I suspect that it may be rooted in anxiety a little as even a novice like me can watch the calming signals he uses to an unknown dog / or dogs approaching very fast and head on; when they are ignored I think it triggers the humping response. Just curious that it is always labs although the labs here are very, very exuberant!

Humour aside, I did want to check that I wasn't missing anything blindingly obvious. Luckily Kilo doesn't try to hump other dogs / objects/ people etc so I am hoping that I can try and sort the problem out.


----------



## leashedForLife (Nov 1, 2009)

Dogless said:


> ...I'll try to control these interactions, as I'd thought that would be the answer; the problem is...
> *I nearly always see the dog before the owner gets onto the field* (as tonight).
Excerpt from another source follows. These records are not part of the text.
(** * Portfolio drift checker: a shallow embedding of [main.py]

    The script loads holdings and target allocations from the process
    environment, fetches a price per ticker (a bulk download, then a
    per-ticker lookup), values the portfolio, derives the current allocation
    fractions, compares them with the targets and decides whether to send a
    report.

    Python values are modelled as the script uses them:
    - a [dict] is an association list in insertion order with unique keys;
    - an exception is a value of [exn], and code that may raise returns a
      [result];
    - the numbers of the pricing pipeline are [float]s: the definitions are
      written once over the arithmetic interface [Number] and run on Rocq's
      binary64 floats (instance [binary64]); the instance [exact] (rationals)
      gives the same definitions their rounding-free reading;
    - decoded JSON is a [pyval], with Python's dynamic checks written out. *)

From Stdlib Require Import List String Ascii Bool ZArith QArith Qabs Lia Lqa.
From Stdlib Require Import Floats.
Import ListNotations.

Set Warnings "-inexact-float,-register-all".

Local Open Scope string_scope.
Local Open Scope list_scope.

(** ** Exceptions and results *)

Inductive exn : Type :=
| ValueError (msg : string)
| JSONDecodeError (msg : string)
| AttributeError
| TypeError
| KeyError
| IndexError
| OverflowError
| ZeroDivisionError
| RequestException
| SMTPException
| RecursionError.

Definition result (A : Type) : Type := (exn + A)%type.

Abbreviation ok := (@inr exn _).
Abbreviation raise := (@inl exn _).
that makes it really difficult - i hope U can get it sorted soon.

teaching him to fly to YOU as soon as he sees an off-leash dog barreling toward him, then YOU body-block 
the over-enthusiastic nutcase, is another option.  Let him hide behind U, :lol:


Dogless said:


> I suspect that it may be rooted in anxiety... as even a novice like me can watch the calming signals
> he uses to an unknown dog / or dogs approaching very fast and head on; when they are ignored,
> I think it triggers the humping ...curious that it's always Labs, altho... Labs here are very, very exuberant!
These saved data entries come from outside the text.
(* ===== verification/Prelude.v ===== *)
(** * A verification development for rust-zstd

    A model in Rocq of the Zstandard codec in the repository's [src/], with the theorems
    that make it correct. Names are the source's; each definition says in its
    comment which function or type of the source it translates.

    ** The program, and the files that model it

    The decoder ([src/decode.rs], [src/decode/dict.rs]) reads frames from
    bytes. The encoder ([src/compress/], [src/huf.rs], [src/fse.rs]) writes
    them. They share the format's constants ([src/constants.rs]) and the
    checksum ([src/xxhash.rs]). From the bottom up:

    - [Prelude], [Words]: outcomes and their monad, loops with fuel, checked
      list accesses, machine integers.
    - [Constants]: [src/constants.rs] and the decoder's code tables.
      [Xxh64]: [src/xxhash.rs]. [Errors]: every error message of the decoder,
      a constructor each.
    - [FseTable], with the proofs [FseCounts] (the header of a table is read
      safely and its counts tile the table) and [FseBuild] (what the builder
      builds): [FSETable] of [src/decode.rs].
    - [BitDStream]: the backward bit reader, and its refinement of a cursor
      into one number.
    - [HufTable], with [HufWeights], [HufFill] and [HufX2Table]: the tree
      descriptions and the single- and double-symbol tables
      ([HuffmanTable]). [HufStream] with [HufDecode] and [HufFast], [HufX2]
      with [HufX2Decode] and [HufX2Fast]: the streams, one or four, by the
      plain loops and by the loops without bounds checks.
    - [Headers], with [HeaderUnits]: the parsers of frame, block, literals
      and sequences headers. [FrameWrite]: the encoder's writers of the same
      headers, with the round trips.
    - [SeqTables]: the three tables a block's sequences decode with.
      [Copy], with [CopyProofs]: the wide copies, an interface [WildCopy] of
      four instances with its laws [WildCopyLaws]. [SeqExec], with
      [SeqDecode] and [SeqRun]: decoding sequences and executing them, proved
      against [WildCopyLaws] alone.
    - [BlockDecode]: [DecoderScratch], [decompress_block] and what it
      calls, proved against the block's meaning [ref_block]. [DecodeDict]: dictionaries.
    - [Frame]: [FrameDecoder], the state machine that takes a unit of input
      (a header, a block's content, a checksum) at a time and writes through
      the interface [FrameOut]; [VecOut] and [decompress_frames].
      [FrameRef]: what frames mean, on lists. [FrameProofs] and
      [Decompress]: the program refines that meaning, and what follows.
    - [FrameEmit]: the encoder's block-type decision and the assembly of a
      frame, round-tripped through the decoder.
    - [BitCStream]: the bit writers of [src/bitstream.rs]. [FseEncode], with
      [FseEncodeProofs]: the compression tables and coding states of
      [src/fse.rs] and its sequence coder; [SeqStream]: the stream it writes,
      read back. [FseNorm], with [FseNormProofs] and [NCountProofs]:
      normalisation and the description of a table.
    - [Entropy]: [src/compress/entropy.rs], the tables held across blocks.
      [Histogram]: [hist_count] of [src/huf.rs]. [Params]:
      [src/compress/params.rs]. [SeqEncode], with [SeqCost],
      [SeqEncodeProofs] and [SeqSection]: how a sequences section chooses,
      describes and builds its tables, and the whole section, which
      [SeqTables] and [SeqExec] read back, block after block.
    - The Huffman coder of [src/huf.rs]. [HufCStream], with
      [HufRoundTrip]: a code and the streams written with it. [HufCTable]: the table builder, proved in steps: [HufSort] and
      [HufBuckets] (the sort), [HufTree] (the tree), [HufHeight],
      [HufRepay] (the length limit), [HufCanon], [HufBuild] (the canonical
      code). [HufLiterals], with [WeightStream], [HufDescription] and
      [HufSection]: the description of a table and the literals section.
    - [Split]: a block's store cut into partitions ([src/compress/split.rs],
      [src/compress/seqstore.rs]). [BlockEncode], with [BlockRound]: the
      block's entropy stage, its block state and the commit
      ([src/compress/block.rs]). [Presplit] and [Splitter]: where
      blocks are cut, before and after the search.
    - The search. [Window] and [MatchState]: [src/compress/matchstate.rs].
      [MatchCommon]: [src/compress/common.rs]. [Search]: [store_seq]
      and what the strategies' proofs share. [Fast] and [DFast]: the two
      strategies.
    - [Finder] is the interface between the search and the rest: a class of
      operations with the law that what is found executes to the block.
      [Matcher] is its instance. [Blocks], with [BlocksProofs], is written
      against the interface: [compress_blocks], the cutting of a job, a frame
      and the context a compressor keeps ([src/compress/mod.rs]).
      [RoundTrip] puts both together.

    ** How state and effects are modelled

    Bytes are [Z] in [0, 256), a machine integer of [w] bits is a [Z] in
    [0, 2 ^ w) whose wrapping operations reduce it; [usize] has 64 bits. A
    mutable value is passed in and returned. A Rust call is a value of [res]:
    [Ok], [Err] with the error of its [Result], or [Fault]. [Fault] is a
    panic, and in [unsafe] code also any access out of its buffer or a
    [copy_nonoverlapping] of overlapping ranges, so a theorem that excludes
    [Fault] is a memory-safety theorem. Where the source drops an object or
    stops using it after an error, the model drops the state with the error.

    A loop that is not structural is [loopM] with fuel; running out is
    [Stuck], which no Rust run shows and every theorem excludes. The fuel of
    each loop is given next to it by the data: an input loop takes the length
    of its input ([frames_turn] two turns for each byte and two more, since
    of two turns one reads input or the frame ends), a stream loop the
    output's length, a table loop the table's, so the theorems prove
    termination with the bound as well.

    A raw pointer is an offset into its buffer. Room the code reserves past a
    vector's length, which it writes before reading, is zeros. The four-stream
    loops advance the streams in the code's order, one after the other within
    a turn.

    ** What the theorems show

    - Compression as a whole: [compress_roundtrip] (at every level up to the
      default and every input below 4 TiB, without long distance matching,
      compressing returns a frame that decompresses
      to the input), [compressor_reusable] (and so again, from whatever
      context the frames before left).
    - Decompression as a whole: [decompress_correct] (it is the format's
      meaning on every input, without panic, access out of bounds or endless
      loop), [frame_claims_checked], [decompress_bounded],
      [simd_levels_agree], and for one block [compressed_block_decodes].
    - Encoder against decoder, part by part: [emitted_frames_roundtrip],
      [literals_section_roundtrip], [sequences_section_roundtrip],
      [frame_header_roundtrip], [seq_codes_roundtrip],
      [repeat_offsets_agree], [is_rle_correct].
    - What the encoder decides: [level_params_bounds], [count_correct].
    - Entropy tables: [read_probabilities_sound], [build_decoder_correct],
      [fse_transitions_partition], [huffman_description_sound],
      [huffman_table_correct], [huffman_tables_correct],
      [sequence_tables_sound], [dictionary_sound]; for the encoder
      [build_ctable_correct], [normalize_count_sound], [fse_tables_inverse],
      [ncount_roundtrip], [hist_count_correct], [slots_refine].
    - Streams: [bitstream_reads], [huf_1x1_decodes], [huf_4x1_decodes],
      [huf_decompress_decodes], [cstream_roundtrip].
    - Sequences: [copy_match_reference], [sequences_execute],
      [sequences_roundtrip].
    - Framing and checksum: [frame_header_units], [xxh64_streaming].

    ** Not modelled, and why

    - The allocator: whether [try_reserve] succeeds is a parameter, and of a
      vector's capacity the model knows what the code asked for
      ([v_reserved] of [VecOut]), which [decompress_bounded] bounds.
    - The [parallel] feature (rayon pools, [mod parallel] of
      [src/decode.rs]), the compressor's parallel jobs and its pipelined block
      loop: the model is of the serial build. Threads and atomics are outside
      a functional model.
    - The state an error leaves in a reused decoder.
    - The streaming interfaces of both sides ([src/decode/stream.rs],
      [src/compress/stream.rs]), which drive the same units and blocks.
    - The strategies from [Greedy] up ([src/compress/lazy.rs],
      [src/compress/bt.rs], [src/compress/opt.rs]), which levels from 4 on
      run, and long distance matching ([src/compress/ldm.rs]): they are
      further instances of [Finder], so what is proved of [Blocks] holds of
      them once their law is.
    - Encoder dictionaries ([src/compress/dict.rs], [src/compress/lazy/dms.rs])
      and the searches against them. *)

From Stdlib Require Export ZArith Lia.
From stdpp Require Export base numbers option list tactics.
Export stdpp.list_basics.list stdpp.list_relations.list stdpp.list_monad.list
  stdpp.list_misc.list.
anxiety over rude greetings that are too full-on & may turn threatening is very understandable -

imagine a total stranger who approaches us at a trot while we stand at a bus-stop, grabs both our hands 
& pulls us [despite our obvious unwillingness] close to her/him, then kisses both our cheeks resoundingly... 
and after wishing us a good-day, walks off.  :blink: What the H*** was that, :lol:


----------



## Dogless (Feb 26, 2010)

leashedForLife said:


> that makes it really difficult - i hope U can get it sorted soon.
> 
> teaching him to fly to YOU as soon as he sees an off-leash dog barreling toward him, then YOU body-block
> the over-enthusiastic nutcase, is another option.  Let him hide behind U, :lol:
> ...


I will try getting him to come to me; he does tend (most of the time) to lie down, only getting up when the other dog reaches him although didn't today as he was playing with the vizsla. I did notice that he broke off play to go and sniff about when he saw the other dog en route, which I also took as a calming gesture.


----------



## bearcub (Jul 19, 2011)

Do you think the way he was with Florence was for the same reason? Obviously they met under much calmer circumstances than with the Labs you talk about, but he was very interested in her  or maybe she's just beautiful


----------



## Kinjilabs (Apr 15, 2009)

Dogless said:


> I have a problem with Kilo trying to hump labradors. Not just any labradors, but specifically black or chocolate ones. Other breeds of dog and fox red and yellow labs are safe from his attentions.
> 
> This evening Kilo was playing on the field with his vizsla friend when a black lab came tearing over and Kilo immediately tried to hump him. This has also happened a few times within the last fortnight - the labs have always come tearing over and he has always immediately tried to hump. It does not make any difference whether they are dogs or bitches.
> 
> ...


Sorry cant help, but at least Woody is safe


----------



## Dogless (Feb 26, 2010)

bearcub said:


> Do you think the way he was with Florence was for the same reason? Obviously they met under much calmer circumstances than with the Labs you talk about, but he was very interested in her


No; I was thinking about that and it was totally different as she is calm and well mannered - and he behaved entirely differently, he doesn't show much 'interest' in these labs - not much sniffing etc, just tries to hump straight away and no playing or anything like that as he did with Florence. It has nearly always been labs though (with the exception of Sailor - but that was sheer over excitement as Sailor would try to hump too).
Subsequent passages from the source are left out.